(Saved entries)
··········

(** What [exportSession] followed by [importSession] returns. *)
Definition export_then_import (sessionId : string) (now now' : Z)
    (st : Store) : option NarrativeSession :=
  match exportSession sessionId now st with
  | Done (Some data) st' =>
      match importSession DEFAULT_EXPIRY_MS (Some data) now' st' with
      | Done r _ => r
      | _ => None
      end
  | _ => None
  end.

End PersistenceSpec.

(* ===================================================================== *)
(** * narrative/model-integration.ts: the remaining queries               *)
(* ===================================================================== *)

Module ModelQueries.
Import ModelManager.

(** [(a, b) => b.quality - a.quality] *)
Definition by_quality (a b : ModelConfig) : Z := quality b - quality a.

(** [(a, b) => b.speed - a.speed] *)
Definition by_speed (a b : ModelConfig) : Z := speed b - speed a.

(** [uncensoredModels[0] || null] *)
Definition getUncensoredModel (mgr : Manager) : option ModelConfig :=
  List.head
    (sort by_quality
       (List.filter
          (fun m => (censorshipLevel m =? 0) && is_healthy mgr (model_id m))
          (models_values (models mgr)))).

Definition getFastModel (mgr : Manager) : option ModelConfig :=
  List.head
    (sort by_speed
       (List.filter
          (fun m => (9 <=? speed m) && is_healthy mgr (model_id m))
          (models_values (models mgr)))).

Definition getHighQualityModel (mgr : Manager) : option ModelConfig :=
  List.head
    (sort by_quality
       (List.filter
          (fun m => (8 <=? quality m) && is_healthy mgr (model_id m))
          (models_values (models mgr)))).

··········

THE PROBLEM
All the entries above need to be reproduced exactly.

ANSWER AREA
(** What [exportSession] followed by [importSession] returns. *)
Definition export_then_import (sessionId : string) (now now' : Z)
    (st : Store) : option NarrativeSession :=
  match exportSession sessionId now st with
  | Done (Some data) st' =>
      match importSession DEFAULT_EXPIRY_MS (Some data) now' st' with
      | Done r _ => r
      | _ => None
      end
  | _ => None
  end.

End PersistenceSpec.

(* ===================================================================== *)
(** * narrative/model-integration.ts: the remaining queries               *)
(* ===================================================================== *)

Module ModelQueries.
Import ModelManager.

(** [(a, b) => b.quality - a.quality] *)
Definition by_quality (a b : ModelConfig) : Z := quality b - quality a.

(** [(a, b) => b.speed - a.speed] *)
Definition by_speed (a b : ModelConfig) : Z := speed b - speed a.

(** [uncensoredModels[0] || null] *)
Definition getUncensoredModel (mgr : Manager) : option ModelConfig :=
  List.head
    (sort by_quality
       (List.filter
          (fun m => (censorshipLevel m =? 0) && is_healthy mgr (model_id m))
          (models_values (models mgr)))).

Definition getFastModel (mgr : Manager) : option ModelConfig :=
  List.head
    (sort by_speed
       (List.filter
          (fun m => (9 <=? speed m) && is_healthy mgr (model_id m))
          (models_values (models mgr)))).

Definition getHighQualityModel (mgr : Manager) : option ModelConfig :=
  List.head
    (sort by_quality
       (List.filter
          (fun m => (8 <=? quality m) && is_healthy mgr (model_id m))
          (models_values (models mgr)))).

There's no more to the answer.